Cobar residents Karen and Shane Haddy have thrown their support behind the push to have a Cancer Centre in Dubbo.
After having been diagnosed with Stage 3 breast cancer last September, Karen and husband Shane know first hand what’s involved in having cancer treatment for people who live in the west.
The couple have been travelling to Dubbo each week for the past six months for Karen’s chemotherapy sessions and when she starts her radiation, they’ll need to go to Orange.
“Radiation is Monday to Friday, it might only be a 10 or 15 minute visit but it’s every day for six weeks. I’ve got to go and live in Orange for six weeks, I can’t just come back and forwards,” she said.
She said if there was a Cancer Centre in Dubbo that offered radiation, palliative care and all sorts of cancer specialists, it would not only benefit her but many other people in Western NSW who have been diagnosed with cancer.
Karen and Shane have joined up to support a social media campaign organised by Lyn Smith from the Rotary Club of West Dubbo and Frances Peters-Little from the non-for-profit Jimmy Little Foundation.
Lyn said after hearing a talk last year from medial oncologist Dr Florian Honeyball from Dubbo Base Hospital they were prompted to start raising funds for a PET-CT scanner.

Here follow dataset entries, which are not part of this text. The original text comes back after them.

Lemma writePrepare_ok id fld s p : Forall short_field (renamed fld) -> idle (s_conn s) -> breaks (s_conn s) = None -> 0 <= ParamsCount p ->
  s_PrepareData s !! id = Some p -> ColumnNames p = [] ->
  exists b sq, framed_all (sequence (s_conn s)) (prepare_packets (s_conn s) (StatementID p) (ParamsCount p) (renamed fld)) b sq /\
    writePrepare stale fld id s =
      Ret (Ok tt, set_prepared (<[id := set_ColumnNames (f_Name <$> renamed fld) p]> (s_PrepareData s))
        (set_conn (set_sequence sq (set_output (output (s_conn s) ++ b) None (s_conn s))) s)).
Proof.
  intros Hf Hi Hb Hn Hp Hnames. unfold prepare_packets, renamed at 1 2. rewrite length_fmap. fold (renamed fld).
  set (p1 := set_ColumnNames (replicate (length fld) []) p). set (s1 := set_prepared (<[id := p1]> (s_PrepareData s)) s).
  destruct (on_conn_delivers _ _ _ s1 (write_params_delivers p1 (Z.of_nat (length fld)) (s_conn s) Hi Hn) Hb) as (b1 & sq1 & Hf1 & Hw1).
  set (s2 := set_conn _ s1) in Hw1.
  destruct (write_columns_ok id fld Hf s2 p1 [] (replicate (length fld) [])) as (b2 & sq2 & Hf2 & Hw2);
    [exact Hi|done|apply lookup_insert_eq|done|apply length_replicate|]. set (s3 := set_prepared _ _) in Hw2.
  destruct (on_conn_delivers _ _ _ s3 (definitions_end_delivers (s_conn s3) Hi) eq_refl) as (b3 & sq3 & Hf3 & Hw3).
  assert (set_prepared (<[id := set_ColumnNames (replicate (length fld) []) p]> (s_PrepareData s)) s = s1) as Es1 by done.
  unfold writePrepare, mbind, cmd_bind, session. rewrite Hp. cbv beta iota zeta. unfold modify.
  destruct fld as [|f fld].
  - assert (set_prepared (<[id := p]> (s_PrepareData s)) s = s1) as Es.
    { unfold s1. f_equal. f_equal. unfold p1. cbn. destruct p. cbn in *. by subst. }
    cbn [length]. change (0 <? Z.of_nat 0) with false. cbv iota. rewrite Es. assert (p1 = p) as Ep by (unfold p1; cbn; destruct p; cbn in *; by subst). rewrite Ep in Hw1. cbn [length] in Hw1. rewrite Hw1.
    exists b1, sq1. rewrite Ep in Hf1. cbn [length renamed fmap list_fmap] in *. unfold definition_packets at 2. rewrite decide_True by done. rewrite app_nil_r.
    split; [exact Hf1|]. cbn [write_columns]. cbv [mret cmd_ret]. unfold s2, s1. rewrite Ep. cbn. do 4 f_equal. by destruct p; cbn in *; subst.
  - rewrite (proj2 (Z.ltb_lt _ _)) by (cbn; lia). fold p1. fold s1. rewrite Hw1. change (zlen (A := list byte) []) with 0 in Hw2. rewrite Hw2, Hw3.
    exists (b1 ++ b2 ++ b3), sq3. split.
    + unfold definition_packets at 2. rewrite decide_False by done. rewrite app_comm_cons.
      eapply framed_all_join; [exact Hf1|]. eapply framed_all_join; [exact Hf2|exact Hf3].
    + unfold s3, s2, s1, p1, set_prepared, set_conn, set_ColumnNames. cbn. rewrite insert_insert_eq. by rewrite !app_assoc.
Qed.

Lemma count_params_range names : 0 <= count_params names < 2 ^ 16.
Proof. unfold count_params, uint16. apply wrapU_range. lia. Qed.

Lemma new_prepare_wf id stmt n : 0 <= n < 2 ^ 16 -> prepare_wf (new_prepare id stmt n) /\ StatementID (new_prepare id stmt n) = id /\
  ParamsCount (new_prepare id stmt n) = n /\ ColumnNames (new_prepare id stmt n) = [].
Proof.
  intros Hn. unfold new_prepare, prepare_wf. destruct (Z.ltb_spec 0 n); cbn.
  - split_and!; try done; [lia|lia|]. unfold zlen. rewrite length_replicate. lia.
  - replace n with 0 by lia. by split_and!.
Qed.

(** C18: a statement is prepared.  The text of a client is split where the client may send several statements, and the one statement it is has a new
    identifier, with the number of its parameters; the client is sent the identifier and both numbers, the definitions of the
    parameters and of the columns, and the statement is kept under the identifier, without arguments, and with the names of its columns. *)
Theorem Prepare_answered (handler : Handler) (s : Session) (c : Conn) (query stmt : list byte) (names : list (list byte)) (fld : list Field) :
  has_read s c -> breaks c = None ->
  (if Z.land (Capabilities c) CapabilityClientMultiStatements =? 0 then stmt = query else h_split handler query = Ok [stmt]) ->
  h_parse handler query = Ok names -> h_prepare handler stmt (empty_vars (count_params names)) = Ok fld -> Forall short_field (renamed fld) ->
  let id := uint32 (s_StatementID s + 1) in
  exists b sq, framed_all (sequence c) (prepare_packets c id (count_params names) (renamed fld)) b sq /\
    handleComPrepare stale handler (z2b ComPrepare :: query) s =
    Ret (true, set_prepared (<[id := set_ColumnNames (f_Name <$> renamed fld) (new_prepare id stmt (count_params names))]> (s_PrepareData s))
      (set_StatementID id (set_conn (set_sequence sq (set_output (output c ++ b) None c)) s))).
Proof.
  intros Hr Hb Hsplit Hparse Hprep Hf id. pose proof Hr as [Hi _]. pose proof (count_params_range names) as Hn.
  destruct (new_prepare_wf id stmt _ Hn) as (_ & Hid & Hpc & Hcol). set (p := new_prepare id stmt (count_params names)) in *.
  set (s1 := set_prepared (<[id := p]> (s_PrepareData s)) (set_StatementID id (set_conn c s))).
  destruct (writePrepare_ok id fld s1 p Hf Hi Hb ltac:(lia) (lookup_insert_eq _ _ _) Hcol) as (b & sq & Hfr & Hw). rewrite Hid, Hpc in Hfr.
  exists b, sq. split; [exact Hfr|].
  assert (prepare_statement stale handler query stmt (set_conn c s) = Ret (true, set_prepared (<[id := set_ColumnNames (f_Name <$> renamed fld) p]> (s_PrepareData s))
    (set_StatementID id (set_conn (set_sequence sq (set_output (output c ++ b) None c)) s)))) as Hprepare.
  { unfold prepare_statement, mbind, cmd_bind, modify, session. cbv beta iota zeta. rewrite Hparse. cbv [mret cmd_ret]. cbn [negb]. cbv beta iota zeta.
    rewrite Hprep. cbn [s_StatementID set_StatementID set_conn s_PrepareData]. fold id. fold p. fold s1. rewrite Hw. unfold s1. cbn. by rewrite insert_insert_eq. }
  unfold handleComPrepare, mbind, cmd_bind, calc, parseComPrepare. rewrite (slice_from_at _ [z2b ComPrepare] query) by done. rewrite (recycled_ok s c Hr).
  unfold session. cbn [s_conn set_conn]. destruct (Z.land (Capabilities c) CapabilityClientMultiStatements =? 0); cbn [negb].
  - by replace (prepare_statement stale handler query query) with (prepare_statement stale handler query stmt) by (by rewrite Hsplit).
  - by rewrite Hsplit.
Qed.
End Prepare.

“But it sort of got a bit broader,” Lyn said.
After having organised coverage through newspapers and radio, Lyn said they decided to widen their audience and started a Facebook Cancer Centre for Dubbo campaign.
“In only three weeks, we’ve had over 88,000 visits and 6,500 likes,” Lyn said.
She said they have had comments and ‘selfies’ from people in Dubbo, Sydney, Narromine, Wellington, Coonabarabran, Cobar, Gilgandra and Coonamble.
Lyn said having a Cancer Centre in Dubbo would be of benefit to many people.
“There are not many people treated in Dubbo now, they all have to go to Sydney. You’ve only got to go to a cancer waiting room at Royal North Shore or RPA and see how many country people are there.”
Lyn said if you live in Cobar and you’ve been diagnosed with cancer, you’ll probably have to go to Sydney; you’re already sick; you have to leave your job and family behind; take someone with you to care for you; then there’s expensive transport and accommodation costs; and you’re in an unfamiliar area with no help and no support.
“It’s all about the way people feel,” she said.
Lyn said there are cancer centres in other regional areas such as Albury, Wagga Wagga, Tamworth and Lismore while “Dubbo is the gap in the middle”.
“If we had better facilities here we could attract specialists.
“We currently only have one full time oncologist with Dr Honeyball.
“We could increase the staffing here if we had the facility,” she said.
Lyn said if Cobar residents want to lend their support on Facebook they could post a ‘selfie’, write about how someone’s life could have been better if they had of been able to have treatment in Dubbo, ‘Like’ the page or sign the petition which will be out soon.
Figures from The Cancer Institute of NSW predict that in 2016 in the Western NSW region alone, 1,818 people will be diagnosed with cancer (28 of those will be in Cobar) with 582 deaths expected.